- EXERCISE
Exactly the lines from the one containing "- injection Hs" through the end of the entries, both ends included, are to be output.

-.-.-

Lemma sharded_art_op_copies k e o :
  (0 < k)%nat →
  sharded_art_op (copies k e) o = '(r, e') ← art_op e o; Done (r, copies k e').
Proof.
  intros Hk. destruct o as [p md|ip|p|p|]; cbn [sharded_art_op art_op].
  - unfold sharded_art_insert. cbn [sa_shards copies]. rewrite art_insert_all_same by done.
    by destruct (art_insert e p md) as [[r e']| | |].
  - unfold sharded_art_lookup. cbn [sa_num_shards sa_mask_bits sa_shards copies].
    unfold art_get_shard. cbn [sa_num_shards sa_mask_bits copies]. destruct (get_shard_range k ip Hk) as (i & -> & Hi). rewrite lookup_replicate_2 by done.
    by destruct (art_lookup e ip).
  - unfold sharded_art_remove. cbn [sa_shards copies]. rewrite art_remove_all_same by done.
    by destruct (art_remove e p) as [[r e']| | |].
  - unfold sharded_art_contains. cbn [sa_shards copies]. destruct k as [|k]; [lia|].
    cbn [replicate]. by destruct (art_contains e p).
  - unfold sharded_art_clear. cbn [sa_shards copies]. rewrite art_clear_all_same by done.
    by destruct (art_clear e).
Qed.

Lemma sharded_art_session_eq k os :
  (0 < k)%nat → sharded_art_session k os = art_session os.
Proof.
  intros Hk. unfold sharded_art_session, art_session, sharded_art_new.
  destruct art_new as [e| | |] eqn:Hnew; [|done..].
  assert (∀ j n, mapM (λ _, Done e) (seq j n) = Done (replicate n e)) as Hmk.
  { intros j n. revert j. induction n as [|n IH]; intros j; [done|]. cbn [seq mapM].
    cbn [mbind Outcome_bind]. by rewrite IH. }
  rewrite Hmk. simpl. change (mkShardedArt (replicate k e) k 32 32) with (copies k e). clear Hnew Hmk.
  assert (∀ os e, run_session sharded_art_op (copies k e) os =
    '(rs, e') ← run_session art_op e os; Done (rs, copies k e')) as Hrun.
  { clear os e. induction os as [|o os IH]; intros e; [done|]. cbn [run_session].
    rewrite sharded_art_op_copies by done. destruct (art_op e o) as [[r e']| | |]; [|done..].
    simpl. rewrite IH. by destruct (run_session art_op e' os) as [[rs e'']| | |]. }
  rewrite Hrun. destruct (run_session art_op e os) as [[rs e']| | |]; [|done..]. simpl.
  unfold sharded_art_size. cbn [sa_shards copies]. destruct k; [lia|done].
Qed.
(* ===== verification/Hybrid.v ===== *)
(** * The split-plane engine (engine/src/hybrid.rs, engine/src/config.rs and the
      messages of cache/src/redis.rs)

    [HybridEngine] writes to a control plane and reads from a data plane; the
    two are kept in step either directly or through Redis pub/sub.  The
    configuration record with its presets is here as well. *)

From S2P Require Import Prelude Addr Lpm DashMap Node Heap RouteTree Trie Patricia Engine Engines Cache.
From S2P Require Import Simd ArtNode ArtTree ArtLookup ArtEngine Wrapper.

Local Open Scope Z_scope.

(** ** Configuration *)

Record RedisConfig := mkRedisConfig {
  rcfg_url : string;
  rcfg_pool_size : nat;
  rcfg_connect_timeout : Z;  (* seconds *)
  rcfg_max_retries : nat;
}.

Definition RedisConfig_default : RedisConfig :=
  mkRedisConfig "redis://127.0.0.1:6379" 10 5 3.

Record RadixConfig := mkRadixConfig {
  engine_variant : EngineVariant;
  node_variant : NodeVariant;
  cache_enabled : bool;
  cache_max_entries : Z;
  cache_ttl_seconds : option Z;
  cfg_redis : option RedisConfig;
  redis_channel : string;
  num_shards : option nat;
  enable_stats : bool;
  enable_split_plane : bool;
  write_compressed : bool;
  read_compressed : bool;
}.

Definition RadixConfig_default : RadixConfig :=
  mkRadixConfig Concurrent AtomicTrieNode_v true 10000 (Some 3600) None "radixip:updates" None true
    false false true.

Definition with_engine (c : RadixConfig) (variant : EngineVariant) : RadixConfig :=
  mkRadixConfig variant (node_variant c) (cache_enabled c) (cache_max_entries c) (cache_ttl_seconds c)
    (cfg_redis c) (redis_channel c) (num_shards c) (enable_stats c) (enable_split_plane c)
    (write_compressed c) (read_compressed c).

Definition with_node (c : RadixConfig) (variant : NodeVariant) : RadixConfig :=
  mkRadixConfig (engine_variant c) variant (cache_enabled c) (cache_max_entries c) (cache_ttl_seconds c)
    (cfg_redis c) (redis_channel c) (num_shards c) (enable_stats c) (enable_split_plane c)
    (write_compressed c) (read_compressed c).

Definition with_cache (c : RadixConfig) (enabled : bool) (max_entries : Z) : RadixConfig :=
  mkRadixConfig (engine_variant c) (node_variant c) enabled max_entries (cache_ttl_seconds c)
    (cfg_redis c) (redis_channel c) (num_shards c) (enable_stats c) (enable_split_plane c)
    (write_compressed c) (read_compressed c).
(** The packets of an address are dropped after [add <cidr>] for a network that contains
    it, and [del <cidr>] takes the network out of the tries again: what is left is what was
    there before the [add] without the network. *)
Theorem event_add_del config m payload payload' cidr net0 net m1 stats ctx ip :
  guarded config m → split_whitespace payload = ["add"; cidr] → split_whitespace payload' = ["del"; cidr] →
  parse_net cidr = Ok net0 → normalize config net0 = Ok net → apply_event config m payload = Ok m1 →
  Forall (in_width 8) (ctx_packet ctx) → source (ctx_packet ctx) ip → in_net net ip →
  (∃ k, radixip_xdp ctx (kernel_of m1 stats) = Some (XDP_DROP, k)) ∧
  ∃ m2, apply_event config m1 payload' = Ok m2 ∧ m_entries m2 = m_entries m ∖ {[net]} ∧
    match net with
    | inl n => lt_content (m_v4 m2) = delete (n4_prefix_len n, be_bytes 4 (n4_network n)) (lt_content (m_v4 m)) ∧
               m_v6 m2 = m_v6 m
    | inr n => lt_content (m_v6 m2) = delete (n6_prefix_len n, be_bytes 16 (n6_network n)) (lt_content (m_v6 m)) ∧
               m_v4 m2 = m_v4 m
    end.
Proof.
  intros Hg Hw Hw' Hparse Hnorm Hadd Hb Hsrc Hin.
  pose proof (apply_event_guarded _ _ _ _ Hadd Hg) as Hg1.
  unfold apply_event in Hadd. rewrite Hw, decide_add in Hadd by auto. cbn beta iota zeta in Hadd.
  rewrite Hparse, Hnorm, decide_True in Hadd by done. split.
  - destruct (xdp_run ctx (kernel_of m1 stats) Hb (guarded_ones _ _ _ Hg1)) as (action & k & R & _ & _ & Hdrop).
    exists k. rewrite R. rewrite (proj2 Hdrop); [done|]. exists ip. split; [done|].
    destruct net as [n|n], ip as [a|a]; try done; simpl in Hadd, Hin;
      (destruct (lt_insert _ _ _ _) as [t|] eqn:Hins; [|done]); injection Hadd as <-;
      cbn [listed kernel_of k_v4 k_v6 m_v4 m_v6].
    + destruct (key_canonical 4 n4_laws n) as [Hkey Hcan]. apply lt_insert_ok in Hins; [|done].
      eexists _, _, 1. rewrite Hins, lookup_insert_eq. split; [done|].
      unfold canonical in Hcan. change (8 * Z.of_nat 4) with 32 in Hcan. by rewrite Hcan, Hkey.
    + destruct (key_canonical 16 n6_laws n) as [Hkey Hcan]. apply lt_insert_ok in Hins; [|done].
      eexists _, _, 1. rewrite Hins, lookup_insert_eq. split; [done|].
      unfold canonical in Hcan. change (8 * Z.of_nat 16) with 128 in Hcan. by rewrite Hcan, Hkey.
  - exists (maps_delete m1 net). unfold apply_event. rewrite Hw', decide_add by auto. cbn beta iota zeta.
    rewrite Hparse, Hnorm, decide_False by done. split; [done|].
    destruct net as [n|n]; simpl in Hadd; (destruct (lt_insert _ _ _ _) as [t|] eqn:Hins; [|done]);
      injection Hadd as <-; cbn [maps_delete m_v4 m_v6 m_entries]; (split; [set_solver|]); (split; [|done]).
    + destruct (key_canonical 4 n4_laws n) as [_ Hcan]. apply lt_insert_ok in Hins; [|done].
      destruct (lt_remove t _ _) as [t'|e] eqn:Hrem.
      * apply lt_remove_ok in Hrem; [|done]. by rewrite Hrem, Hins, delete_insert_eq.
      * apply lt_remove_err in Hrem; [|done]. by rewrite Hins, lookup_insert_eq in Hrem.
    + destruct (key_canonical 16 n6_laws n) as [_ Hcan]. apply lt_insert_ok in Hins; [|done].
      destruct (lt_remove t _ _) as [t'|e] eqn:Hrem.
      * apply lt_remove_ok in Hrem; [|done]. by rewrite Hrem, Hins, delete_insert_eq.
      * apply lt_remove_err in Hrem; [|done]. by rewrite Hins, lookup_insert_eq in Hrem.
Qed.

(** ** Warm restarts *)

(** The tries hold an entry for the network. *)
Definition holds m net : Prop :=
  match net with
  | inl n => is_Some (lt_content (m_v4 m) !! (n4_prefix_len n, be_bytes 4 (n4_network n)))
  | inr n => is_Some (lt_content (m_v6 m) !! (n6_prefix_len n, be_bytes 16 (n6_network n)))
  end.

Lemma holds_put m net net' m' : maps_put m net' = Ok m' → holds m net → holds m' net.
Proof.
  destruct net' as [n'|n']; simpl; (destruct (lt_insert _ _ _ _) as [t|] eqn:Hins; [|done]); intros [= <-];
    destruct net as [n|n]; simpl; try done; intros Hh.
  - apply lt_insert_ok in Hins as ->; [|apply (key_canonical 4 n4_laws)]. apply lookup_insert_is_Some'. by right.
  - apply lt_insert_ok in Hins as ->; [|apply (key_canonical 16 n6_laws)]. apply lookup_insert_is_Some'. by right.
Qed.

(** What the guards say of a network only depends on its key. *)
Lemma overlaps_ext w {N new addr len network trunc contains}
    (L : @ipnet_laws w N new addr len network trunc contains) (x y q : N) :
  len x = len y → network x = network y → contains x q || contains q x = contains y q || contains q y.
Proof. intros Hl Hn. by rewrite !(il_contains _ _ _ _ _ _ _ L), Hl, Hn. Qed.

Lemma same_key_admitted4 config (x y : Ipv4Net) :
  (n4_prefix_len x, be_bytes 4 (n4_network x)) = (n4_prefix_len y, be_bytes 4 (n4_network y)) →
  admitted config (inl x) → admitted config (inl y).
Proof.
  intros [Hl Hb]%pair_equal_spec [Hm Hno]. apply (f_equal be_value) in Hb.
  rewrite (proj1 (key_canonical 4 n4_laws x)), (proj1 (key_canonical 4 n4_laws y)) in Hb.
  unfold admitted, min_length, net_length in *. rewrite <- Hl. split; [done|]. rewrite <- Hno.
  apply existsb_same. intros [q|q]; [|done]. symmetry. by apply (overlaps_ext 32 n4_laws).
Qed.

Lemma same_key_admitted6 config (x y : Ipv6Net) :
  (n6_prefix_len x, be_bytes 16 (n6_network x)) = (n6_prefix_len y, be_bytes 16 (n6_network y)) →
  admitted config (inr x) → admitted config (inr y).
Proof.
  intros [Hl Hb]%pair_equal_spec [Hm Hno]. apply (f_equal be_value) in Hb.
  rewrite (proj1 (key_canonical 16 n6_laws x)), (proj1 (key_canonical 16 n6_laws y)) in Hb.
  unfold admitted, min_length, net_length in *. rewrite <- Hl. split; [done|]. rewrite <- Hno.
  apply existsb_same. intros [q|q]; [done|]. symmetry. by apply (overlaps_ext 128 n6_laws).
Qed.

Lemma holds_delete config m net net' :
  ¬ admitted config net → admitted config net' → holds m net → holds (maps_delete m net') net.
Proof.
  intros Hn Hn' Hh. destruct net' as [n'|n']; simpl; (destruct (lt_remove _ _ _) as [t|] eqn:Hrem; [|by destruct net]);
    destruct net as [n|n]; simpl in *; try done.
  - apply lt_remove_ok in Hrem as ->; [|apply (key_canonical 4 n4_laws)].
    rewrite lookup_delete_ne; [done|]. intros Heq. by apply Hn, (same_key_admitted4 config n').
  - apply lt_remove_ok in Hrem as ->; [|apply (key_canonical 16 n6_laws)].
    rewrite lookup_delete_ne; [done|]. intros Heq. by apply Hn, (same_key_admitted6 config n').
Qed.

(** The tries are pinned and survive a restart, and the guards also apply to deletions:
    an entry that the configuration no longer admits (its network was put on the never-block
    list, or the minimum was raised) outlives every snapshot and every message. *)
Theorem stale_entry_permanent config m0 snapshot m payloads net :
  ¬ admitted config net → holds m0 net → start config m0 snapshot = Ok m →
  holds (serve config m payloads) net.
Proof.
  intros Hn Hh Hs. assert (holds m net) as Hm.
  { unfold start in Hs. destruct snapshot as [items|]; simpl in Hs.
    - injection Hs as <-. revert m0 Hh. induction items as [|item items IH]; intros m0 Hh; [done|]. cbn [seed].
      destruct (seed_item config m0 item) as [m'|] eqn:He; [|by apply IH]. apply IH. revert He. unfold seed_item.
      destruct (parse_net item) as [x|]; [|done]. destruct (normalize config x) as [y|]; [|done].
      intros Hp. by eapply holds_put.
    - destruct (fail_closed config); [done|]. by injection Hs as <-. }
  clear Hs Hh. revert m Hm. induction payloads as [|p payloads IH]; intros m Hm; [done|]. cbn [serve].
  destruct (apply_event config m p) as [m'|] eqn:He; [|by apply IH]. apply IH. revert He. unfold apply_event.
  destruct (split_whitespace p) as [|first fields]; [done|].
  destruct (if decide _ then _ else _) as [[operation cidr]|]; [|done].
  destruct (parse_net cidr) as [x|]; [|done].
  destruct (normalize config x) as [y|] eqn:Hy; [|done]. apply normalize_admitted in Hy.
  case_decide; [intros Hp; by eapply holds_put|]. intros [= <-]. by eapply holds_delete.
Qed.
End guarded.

-.-.-

- REPLY
    - injection Hs as <-. revert m0 Hh. induction items as [|item items IH]; intros m0 Hh; [done|]. cbn [seed].
      destruct (seed_item config m0 item) as [m'|] eqn:He; [|by apply IH]. apply IH. revert He. unfold seed_item.
      destruct (parse_net item) as [x|]; [|done]. destruct (normalize config x) as [y|]; [|done].
      intros Hp. by eapply holds_put.
    - destruct (fail_closed config); [done|]. by injection Hs as <-. }
  clear Hs Hh. revert m Hm. induction payloads as [|p payloads IH]; intros m Hm; [done|]. cbn [serve].
  destruct (apply_event config m p) as [m'|] eqn:He; [|by apply IH]. apply IH. revert He. unfold apply_event.
  destruct (split_whitespace p) as [|first fields]; [done|].
  destruct (if decide _ then _ else _) as [[operation cidr]|]; [|done].
  destruct (parse_net cidr) as [x|]; [|done].
  destruct (normalize config x) as [y|] eqn:Hy; [|done]. apply normalize_admitted in Hy.
  case_decide; [intros Hp; by eapply holds_put|]. intros [= <-]. by eapply holds_delete.
Qed.
End guarded.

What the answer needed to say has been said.